The property need only fit into one of the above categories to qualify as a material or supply.

When can you deduct the costs of materials and supplies?

As under prior rules, you may deduct the costs of incidental and nonincidental materials and supplies in the following manner:

  • Incidental materials and supplies – If the materials and supplies are incidental, i.e., of minor or secondary importance, carried on hand without keeping a record of consumption, and no beginning and ending inventories are recorded, e.g., pens, paper, staplers, toner, trash baskets, then you deduct the materials and supplies costs in the taxable year in which the amounts are paid or incurred, provided taxable income is clearly reflected.
  • Nonincidental materials and supplies – If the materials and supplies are not incidental, then you deduct the materials and supplies costs in the taxable year in which the materials and supplies are first used or consumed in your operations. For example, deduct certain expendable spare parts in a trucking business for which records of consumption are kept and inventories are recorded in the taxable year the part is removed from your storage area and installed in one of your trucks. However, an otherwise deductible material or supply cost could be subject to capitalization under § 263(a) if you use the material or supply to improve property or under § 263A if you incorporate the material or supply into property you produce or acquire for resale.
  • Application with de minimis safe harbor – If you elect to use the de minimis safe harbor and any materials and supplies also qualify for the safe harbor, you must deduct amounts paid for these materials or supplies under the safe harbor in the taxable year the amounts are paid or incurred. Such amounts are not treated as amounts paid for materials and supplies and may be deducted as business expenses in the taxable year they are paid or incurred.
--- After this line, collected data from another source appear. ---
Definition semawakeup (waitsema : Z) : RtM W unit :=
  let! r := sysvicall1 "sem_post" (CInt waitsema) in
  if negb (r =? 0) then go_throw "sem_post" else go_ret tt.

Definition osyield_no_g : RtM W unit := let! _ := sysvicall0 "sched_yield" in go_ret tt.
Definition osyield : RtM W unit := let! _ := sysvicall0 "sched_yield" in go_ret tt.

Definition getCPUCount : Z := 1.

(** ** Clocks *)
Definition clock_read (clock : Z) : RtM W timespec :=
  let! (_, bufs) := sysvicall2 "clock_gettime" (CInt clock) (CBuf (ts_cells timespec0)) in
  go_ret (ts_of_cells (nth 0 bufs [])).

Definition nanotime1 : RtM W Z :=
  let! ts := clock_read _CLOCK_MONOTONIC in
  go_ret (i64 (tv_sec ts * 1000000000 + tv_nsec ts)).

Definition cputicks : RtM W Z := nanotime1.

(** walltime's result for the time [ts] and the offset [off]. *)
Definition walltime_of (ts : timespec) (off : Z) : Z * Z :=
  if off =? 0 then (tv_sec ts, tv_nsec ts) else
  let t := i64 (i64 (tv_sec ts * 1000000000 + tv_nsec ts) + off) in
  (goquot t 1000000000, i32 (gorem t 1000000000)).

Definition walltime : RtM W (Z * Z) :=
  let! ts := clock_read _CLOCK_REALTIME in
  let! s := go_get in
  go_ret (walltime_of ts (i64 (v_walloff (rt_vars s)))).

Definition setQnxWallOffset (nsec : Z) : RtM W unit :=
  go_modify (fun s => set_vars (mkOsvars (u64 nsec) (v_ncpu (rt_vars s))
                                  (v_pagesize (rt_vars s))) s).

Definition usleep_ts (usec : Z) : timespec :=
  mkTimespec (i32 (usec / 1000000)) (i32 (u32 (usec `mod` 1000000 * 1000))).

Definition usleep (usec : Z) : RtM W unit :=
  let! _ := sysvicall2 "nanosleep" (CBuf (ts_cells (usleep_ts usec))) CNull in go_ret tt.

Definition usleep_no_g (usec : Z) : RtM W unit := usleep usec.

(** ** Files and memory *)
Definition write1 (fd : Z) (p : list Z) (n : Z) : RtM W Z :=
  let! (r, _) := sysvicall3 "write" (CInt fd) (CBuf p) (CInt (u32 n)) in go_ret (i32 r).

(** The result and the bytes now in the buffer. *)
Definition read (fd : Z) (p : list Z) (n : Z) : RtM W (Z * list Z) :=
  let! (r, err, bufs) := sysvicall3Err "read" (CInt (u32 fd)) (CBuf p) (CInt (u32 n)) in
  if i32 r <? 0 then go_ret (i32 (- i32 err), nth 0 bufs []) else
  go_ret (i32 r, nth 0 bufs []).

Definition closefd (fd : Z) : RtM W Z :=
  let! r := sysvicall1 "close" (CInt (u32 fd)) in go_ret (i32 r).

Definition open (name : list Z) (mode perm : Z) : RtM W Z :=
  let! (r, _) := sysvicall3 "open" (CStr name) (CInt (u32 mode)) (CInt (u32 perm)) in
  go_ret (i32 r).

Definition exit (r : Z) : RtM W unit := let! _ := sysvicall1 "exit" (CInt (u32 r)) in go_ret tt.

Definition mmap (addr n prot flags fd off : Z) : RtM W (Z * Z) :=
  let! (r, _) := sysvicall6 "mmap" (CInt addr) (CInt n) (CInt (u32 prot)) (CInt (u32 flags))
                    (CInt (u32 fd)) (CInt off) in
  if r =? 2 ^ 32 - 1 then let! e := read_perrno in go_ret (0, e) else go_ret (r, 0).

Definition munmap (addr n : Z) : RtM W unit :=
  let! _ := sysvicall2 "munmap" (CInt addr) (CInt n) in go_ret tt.

Definition madvise (addr n flags : Z) : RtM W unit := go_ret tt.

(** ** Random data *)
Definition _dev_random : list Z := [47; 100; 101; 118; 47; 114; 97; 110; 100; 111; 109].

Definition getRandomData (r : list Z) : RtM W (list Z) :=
  let! fd := open _dev_random _O_RDONLY 0 in
  if fd <? 0 then go_ret r else
  if (length r =? 0)%nat then go_throw "index out of range" else
  let! (_, r') := read fd r (Z.of_nat (length r)) in
  let! _ := closefd fd in
  go_ret r'.

Definition readRandom (r : list Z) : RtM W (Z * list Z) :=
  let! r' := getRandomData r in
  go_ret (Z.of_nat (length r), r').

(** ** Descriptors *)
Definition fcntl (fd cmd arg : Z) : RtM W (Z * Z) :=
  let! (r, err, _) := sysvicall3Err "fcntl" (CInt (u32 fd)) (CInt (u32 cmd)) (CInt (u32 arg)) in
  go_ret (i32 r, i32 err).

Definition pipe : RtM W (Z * Z * Z) :=
  let! (ret, err, bufs) := sysvicall1Err "pipe" (CBuf [0; 0]) in
  if i32 ret =? -1 then go_ret (-1, -1, i32 err) else
  let fds := nth 0 bufs [] in
  go_ret (i32 (nth 0 fds 0), i32 (nth 1 fds 0), 0).

Definition setNonblock (fd : Z) : RtM W unit :=
  let! (flags, _) := fcntl fd _F_GETFL 0 in
  if negb (flags =? -1) then let! _ := fcntl fd _F_SETFL (Z.lor flags _O_NONBLOCK) in go_ret tt
  else go_ret tt.

(** os_unix.go *)
Definition closeonexec (fd : Z) : RtM W unit :=
  let! _ := fcntl fd _F_SETFD _FD_CLOEXEC in go_ret tt.

(** nbpipe_pipe.go *)
Definition nonblockingPipe : RtM W (Z * Z * Z) :=
  let! (r, w, errno) := pipe in
  if negb (errno =? 0) then go_ret (-1, -1, errno) else
  closeonexec r ;! setNonblock r ;! closeonexec w ;! setNonblock w ;!
  go_ret (r, w, errno).

Definition raise (sig : Z) : RtM W unit :=
  let! pid := sysvicall0 "getpid" in
  let! _ := sysvicall2 "kill" (CInt pid) (CInt sig) in go_ret tt.

Definition raiseproc (sig : Z) : RtM W unit := raise sig.

(** [nil] is [None]; the result is what the call left in [old]. *)
Definition opt_arg (o : option (list Z)) : carg :=
  match o with Some l => CBuf l | None => CNull end.

Definition sigprocmask (how : Z) (new old : option (list Z)) : RtM W (list (list Z)) :=
  let! (_, bufs) := sysvicall3 "sigprocmask" (CInt (u32 how)) (opt_arg new) (opt_arg old) in
  go_ret bufs.

(** ** Start-up *)
Definition init_perrno : RtM W unit :=
  let! p := sysvicall0 "__get_errno_ptr" in
  go_modify (fun s => mkRt (mkOs (os_w (rt_os s)) (negb (p =? 0)) (os_trace (rt_os s)))
                           (rt_m s) (rt_vars s)).

Definition osinit : RtM W unit :=
  go_modify (fun s => set_vars (mkOsvars (v_walloff (rt_vars s)) getCPUCount 4096) s) ;!
  init_perrno.

(** minit caches this thread's errno pointer; the signal part of minit
    (minitSignals) is outside this file. *)
Definition minit_perrno : RtM W unit := init_perrno.

(** ** Threads *)
Definition sigset_all : list Z := [2 ^ 32 - 1; 2 ^ 32 - 1].
Definition pthreadattr0 : list Z := replicate 64 0.

Definition newosproc (mp : Z) : RtM W unit :=
  let! (r, _, b) := sysvicall1Err "pthread_attr_init" (CBuf pthreadattr0) in
  if negb (r =? 0) then go_throw "pthread_attr_init" else
  let attr := nth 0 b [] in
  let! (r, b) := sysvicall2 "pthread_attr_setstacksize" (CBuf attr) (CInt 2097152) in
  if negb (r =? 0) then go_throw "pthread_attr_setstacksize" else
  let attr := nth 0 b [] in
  let! (r, b) := sysvicall2 "pthread_attr_setdetachstate" (CBuf attr)
                    (CInt _PTHREAD_CREATE_DETACHED) in
  if negb (r =? 0) then go_throw "pthread_attr_setdetachstate" else
  let attr := nth 0 b [] in
  let! b := sigprocmask _SIG_SETMASK (Some sigset_all) (Some [0; 0]) in
  let oset := nth 1 b [] in
  let! (ret, _) := sysvicall4 "pthread_create" (CBuf [0]) (CBuf attr) (CFun "tstart")
                      (CInt mp) in
  let! _ := sigprocmask _SIG_SETMASK (Some oset) None in
  if negb (ret =? 0) then go_throw "newosproc" else go_ret tt.
(* ===== verification/MemQnx.v ===== *)
(** * MemQnx: memory from the system

    runtime/mem_bsd.go and runtime/mem.go: the states a region of the address space goes
    through (None, Reserved, Prepared, Ready), on mmap and munmap of RuntimeOS.v.  A state
    has the world, the sysMemStat counters by name and gcController.mappedReady.

    The address space is part of the world: [space] gives the protection of a page, if it
    is mapped.  What is assumed of the C library is what POSIX says of mmap and munmap on
    anonymous memory ([AddressSpaceLaws]); a system that obeys them is at the end of the
    file.  The abstract specification is mem.go's own: sets of pages by state.  Constants
    of the platform (GOOS is qnx, no sbrk, no ASAN) are put in; of sysReserveAligned the
    case for windows is left out with them. *)
From Stdlib Require Import ZArith Lia List Bool String.
From stdpp Require Import base list gmap sets strings numbers tactics option.
From S2P Require Import Prelude Libc RuntimeOS.

Definition _qnxMAP_LAZY : Z := 0x80.
Definition _ENOMEM : Z := 12.
Definition _MADV_DONTNEED : Z := 0.
Definition _MADV_FREE : Z := 0.

Record memst (W : Type) : Type := mkMem { mem_rt : rtst W; mem_stats : gmap string Z; mem_ready : Z }.
Arguments mkMem {W} mem_rt mem_stats mem_ready.
Arguments mem_rt {W} m.
Arguments mem_stats {W} m.
Arguments mem_ready {W} m.

Abbreviation MemM W := (GoM (memst W)).

Section mem.
Context {W : Type} `{!Libc W} (fr : frame).
(** debug.madvdontneed *)
Context (madvdontneed : Z).

Definition on_rt {A} (m : RtM W A) : MemM W A := fun s =>
  match m (mem_rt s) with
  | Ret a r => Ret a (mkMem r (mem_stats s) (mem_ready s))
  | Throw msg r => Throw msg (mkMem r (mem_stats s) (mem_ready s))
  | NoFuel => NoFuel
  end.

(** ** runtime/mem_bsd.go *)
Definition sysAllocOS (n : Z) : MemM W Z :=
  let! (v, err) := on_rt (mmap fr 0 n (Z.lor _PROT_READ _PROT_WRITE) (Z.lor _MAP_ANON _MAP_PRIVATE) (-1) 0) in
  if negb (err =? 0) then go_ret 0 else go_ret v.

Definition sysUnusedOS (v n : Z) : MemM W unit :=
  if negb (madvdontneed =? 0) then on_rt (madvise v n _MADV_DONTNEED) else on_rt (madvise v n _MADV_FREE).

Definition sysUsedOS (v n : Z) : MemM W unit := go_ret tt.
Definition sysFreeOS (v n : Z) : MemM W unit := on_rt (munmap fr v n).

Definition sysFaultOS (v n : Z) : MemM W unit :=
  on_rt (mmap fr v n _PROT_NONE (Z.lor (Z.lor _MAP_ANON _MAP_PRIVATE) _MAP_FIXED) (-1) 0) ;! go_ret tt.

Definition sysReserveOS (v n : Z) : MemM W Z :=
  let flags := Z.lor _MAP_ANON _MAP_PRIVATE in
  let flags := Z.lor flags _qnxMAP_LAZY in
  let! (p, err) := on_rt (mmap fr v n _PROT_NONE flags (-1) 0) in
  if negb (err =? 0) then go_ret 0 else go_ret p.

Definition sysMapOS (v n : Z) : MemM W unit :=
  let! (p, err) := on_rt (mmap fr v n (Z.lor _PROT_READ _PROT_WRITE)
                            (Z.lor (Z.lor _MAP_ANON _MAP_FIXED) _MAP_PRIVATE) (-1) 0) in
  if err =? _ENOMEM then go_throw "runtime: out of memory" else
  if negb (p =? v) || negb (err =? 0) then go_throw "runtime: cannot map pages in arena address space" else
  go_ret tt.

Definition needZeroAfterSysUnusedOS : bool := true.
Lemma older_succ write seq fly : older write seq fly -> older write (seq + 1) fly.
Proof. apply Forall_impl. intros t H Hw. specialize (H Hw). lia. Qed.

Lemma unblock_run mode io pd : exists out v, unblock mode io pd = Ret out (set_gpp mode v pd).
Proof.
  unfold unblock, netpollunblock.
  assert (pd = set_gpp mode (gpp mode pd) pd) as Hid
    by (unfold set_gpp, gpp; destruct (mode =? mode_w), pd; reflexivity).
  destruct (gpp mode pd =? pdReady); [eexists _, _; by rewrite <- Hid|].
  destruct (_ && _); [eexists _, _; by rewrite <- Hid|].
  destruct (gpp mode pd =? pdWait); [by eexists _, _|].
  destruct (negb _); by eexists _, _.
Qed.

(** The two timer stages of setDeadline, for a descriptor whose deadline fields
    have just been changed from those of [pd0]. *)
Lemma setDeadline_rt_ok pd0 pd fly :
  pd_rrun pd = pd_rrun pd0 -> pd_rseq pd = pd_rseq pd0 -> pd_rt pd = pd_rt pd0 ->
  pd_self pd = pd_self pd0 ->
  rside pd0 fly -> older false (pd_rseq pd0) fly -> 0 <= pd_rseq pd0 < 2 ^ 32 - 1 ->
  exists run seq t,
    let pd' := set_rt t (set_rseq seq (set_rrun run pd)) in
    setDeadline_rt (pd_rd pd0) (is_combo pd0) pd = Ret tt pd' /\
    rside pd' fly /\ older false seq fly /\ in_u 32 seq /\ (0 < pd_rd pd -> run = true).
Proof.
  intros Hrun Hseq Ht Hself Hside Hold Hroom. unfold setDeadline_rt. mrun.
  rewrite Hrun. unfold rside, side in Hside.
  destruct (pd_rrun pd0) eqn:Er; cbn [negb andb] in *.
  - destruct (negb (pd_rd pd =? pd_rd pd0) || negb (Bool.eqb (is_combo pd) (is_combo pd0))) eqn:Ech.
    + assert (u32 (pd_rseq pd + 1) = pd_rseq pd0 + 1) as Hu by (rewrite Hseq; word_small).
      cbn [pd_rd set_rseq pd_rseq]. rewrite Hu.
      destruct (Z.ltb_spec 0 (pd_rd pd)) as [Hp|Hn].
      * unfold rt_modify, timer_modify. cbn [pd_rt set_rseq pd_self pd_rseq].
        rewrite (proj2 (Z.leb_gt _ 0) Hp). exists true, (pd_rseq pd0 + 1), (mkTimer (pd_rd pd) (rfn pd) (pd_self pd) (pd_rseq pd0 + 1)).
        split; [destruct pd; cbn in *; subst; reflexivity|].
        unfold rside, side. cbn. rewrite (proj2 (Z.ltb_lt 0 _) Hp), current_older by done.
        split_and!; [left; done|by apply older_succ|golia|done].
      * exists false, (pd_rseq pd0 + 1), (timer_stop (pd_rt pd)).
        split; [destruct pd; cbn in *; subst; reflexivity|].
        unfold rside, side. cbn. rewrite current_older by done.
        split_and!; [done..|by apply older_succ|golia|lia].
    + apply orb_false_iff in Ech as [E1 E2]. apply negb_false_iff in E1, E2.
      apply Z.eqb_eq in E1. apply Bool.eqb_prop in E2.
      eexists true, (pd_rseq pd0), (pd_rt pd0).
      split; [destruct pd; cbn in *; subst; reflexivity|].
      split_and!; [|done|golia|done].
      unfold rside, side. cbn [pd_rrun pd_rd pd_rt pd_rseq set_rt set_rseq set_rrun andb].
      rewrite E1. destruct (0 <? pd_rd pd0); [|done].
      assert (rarm (set_rt (pd_rt pd0) (set_rseq (pd_rseq pd0) (set_rrun true pd))) = rarm pd0) as ->.
      { unfold rarm, rfn.
        change (is_combo (set_rt _ _)) with (is_combo pd). cbn. by rewrite E1, E2, Hself. }
      done.
  - destruct Hside as [Hw Hf]. destruct (Z.ltb_spec 0 (pd_rd pd)) as [Hp|Hn].
    + unfold rt_modify, timer_modify. rewrite (proj2 (Z.leb_gt _ 0) Hp).
      exists true, (pd_rseq pd0), (mkTimer (pd_rd pd) (rfn pd) (pd_self pd) (pd_rseq pd)). split; [destruct pd; cbn in *; subst; reflexivity|].
      unfold rside, side. cbn. rewrite (proj2 (Z.ltb_lt 0 _) Hp), Hf.
      split_and!; [left; by rewrite Hseq|done|golia|done].
    + eexists false, (pd_rseq pd0), (pd_rt pd0).
      split; [destruct pd; cbn in *; subst; reflexivity|].
      unfold rside, side. cbn. split_and!; [done..|golia|lia].
Qed.

Lemma setDeadline_wt_ok pd0 pd fly :
  pd_wrun pd = pd_wrun pd0 -> pd_wseq pd = pd_wseq pd0 -> pd_wt pd = pd_wt pd0 ->
  pd_self pd = pd_self pd0 ->
  wside pd0 fly -> older true (pd_wseq pd0) fly -> 0 <= pd_wseq pd0 < 2 ^ 32 - 1 ->
  (pd_wrun pd0 = true -> 0 < pd_wd pd0 -> is_combo pd0 = false) ->
  exists run seq t,
    let pd' := set_wt t (set_wseq seq (set_wrun run pd)) in
    setDeadline_wt (pd_wd pd0) (is_combo pd0) pd = Ret tt pd' /\
    wside pd' fly /\ older true seq fly /\ in_u 32 seq /\
    (0 < pd_wd pd -> run || is_combo pd = true) /\
    (run = true -> 0 < pd_wd pd -> is_combo pd = false).
Proof.
  intros Hrun Hseq Ht Hself Hside Hold Hroom Hc. unfold setDeadline_wt. mrun.
  rewrite Hrun. unfold wside, side in Hside.
  destruct (pd_wrun pd0) eqn:Er; cbn [negb andb] in *.
  - destruct (negb (pd_wd pd =? pd_wd pd0) || negb (Bool.eqb (is_combo pd) (is_combo pd0))) eqn:Ech.
    + assert (u32 (pd_wseq pd + 1) = pd_wseq pd0 + 1) as Hu by (rewrite Hseq; word_small).
      cbn [pd_wd set_wseq pd_wseq]. rewrite Hu.
      destruct ((0 <? pd_wd pd) && negb (is_combo pd)) eqn:Ew.
      * apply andb_true_iff in Ew as [Hp%Z.ltb_lt Hnc%negb_true_iff].
        unfold wt_modify, timer_modify. cbn [pd_wt set_wseq pd_self pd_wseq].
        rewrite (proj2 (Z.leb_gt _ 0) Hp).
        exists true, (pd_wseq pd0 + 1),
          (mkTimer (pd_wd pd) netpollWriteDeadline (pd_self pd) (pd_wseq pd0 + 1)).
        split; [destruct pd; cbn in *; subst; reflexivity|].
        unfold wside, side. cbn. rewrite (proj2 (Z.ltb_lt 0 _) Hp), current_older by done.
        split_and!; [left; done|by apply older_succ|golia|done|done].
      * exists false, (pd_wseq pd0 + 1), (timer_stop (pd_wt pd)).
        split; [destruct pd; cbn in *; subst; reflexivity|].
        unfold wside, side. cbn. rewrite current_older by done.
        split_and!; [done..|by apply older_succ|golia| |done].
        intros Hp. apply Z.ltb_lt in Hp. rewrite Hp in Ew. by apply negb_false_iff in Ew.
    + apply orb_false_iff in Ech as [E1 E2]. apply negb_false_iff in E1, E2.
      apply Z.eqb_eq in E1. apply Bool.eqb_prop in E2.
      exists true, (pd_wseq pd0), (pd_wt pd0).
      split; [destruct pd; cbn in *; subst; reflexivity|].
      split_and!; [|done|golia|done|].
      * unfold wside, side, warm in *.
        cbn [pd_wrun pd_wd pd_wt pd_wseq pd_self set_wt set_wseq set_wrun andb].
        by rewrite E1, Hself.
      * rewrite E1, E2. done.
  - destruct Hside as [Hw Hf]. destruct ((0 <? pd_wd pd) && negb (is_combo pd)) eqn:Ew.
    + apply andb_true_iff in Ew as [Hp%Z.ltb_lt Hnc%negb_true_iff].
      unfold wt_modify, timer_modify. rewrite (proj2 (Z.leb_gt _ 0) Hp).
      exists true, (pd_wseq pd0),
        (mkTimer (pd_wd pd) netpollWriteDeadline (pd_self pd) (pd_wseq pd)).
      split; [destruct pd; cbn in *; subst; reflexivity|].
      unfold wside, side. cbn. rewrite (proj2 (Z.ltb_lt 0 _) Hp), Hf.
      split_and!; [left; by rewrite Hseq|done|golia|done|done].
    + exists false, (pd_wseq pd0), (pd_wt pd0).
      split; [destruct pd; cbn in *; subst; reflexivity|].
      unfold wside, side. cbn. split_and!; [done..|golia| |done].
      intros Hp. apply Z.ltb_lt in Hp. rewrite Hp in Ew. by apply negb_false_iff in Ew.
Qed.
What must you do to apply the final regulations to materials and supplies?

Because the final regulations governing the treatment of materials and supplies are based primarily on prior law, if you were previously in compliance with the rules you generally will still be in compliance and generally no action will be required to continue to apply these rules on a prospective basis.

Also, the final regulations governing the treatment of material and supplies apply to amounts paid or incurred in taxable years beginning on or after Jan. 1, 2014. Therefore, for your first taxable year beginning Jan.1, 2014, most of you will not have a change in accounting method for your materials and supplies. If you desire to change your method of accounting for materials and supplies in a subsequent taxable year, you would file Form 3115 and compute a section 481(a) adjustment taking into account only amounts paid after Jan. 1, 2014.

For more information, including simplified procedures for accounting method changes for certain small business taxpayers, see When and how do you change a method of accounting to use the final regulations?

A regulatory framework for analyzing whether expenditures are for deductible repairs or capital improvements.

Have the final regulations changed the rules for determining whether an expenditure is a deductible repair or a capital improvement?

The final regulations synthesize existing case law and prior administrative rules into a framework to help you determine whether a cost is deductible as a repair and maintenance expense or must be capitalized because it’s an improvement. If the amounts are not paid or incurred for an improvement to tangible property as determined under the final regulations, then the amounts generally are deductible as repairs and maintenance. Of course, whether a cost is for repair or an improvement will always require reviewing facts and circumstances, as required under prior rules. This facts and circumstances analysis is described in more detail below. The final regulations do not eliminate the requirements of section 263(a), which generally provides that you must capitalize the direct and allocable indirect costs of producing real or tangible personal property and acquiring property for resale. For more information, see How do these regulations coordinate with other provisions of the IRC?

In addition, the final regulations provide several simplifying safe harbors and elections (simplifying alternatives) to ease your compliance with these rules. See Safe Harbor Election for Small Taxpayers, Safe Harbor for Routine Maintenance, and Election to Capitalize Repair and Maintenance Costs.

What is the facts and circumstances analysis for distinguishing capital improvements from deductible repairs?

Step 1 – What is the unit of property to which you should apply the improvement rules?

For buildings – The unit of property is generally the entire building including its structural components. However, under the final regulations and for these purposes only, the improvement analysis applies to the building structure and each of the key building systems. The key building systems are the plumbing system, electrical system, HVAC system, elevator system, escalator system, fire protection and alarm system, gas distribution system, and the security system. Lessees of portions of buildings apply the analysis to the portion of the building structure and portion of each building system subject to the lease. Lessors of an entire building apply the improvement rules to the entire building structure and each of the key building systems.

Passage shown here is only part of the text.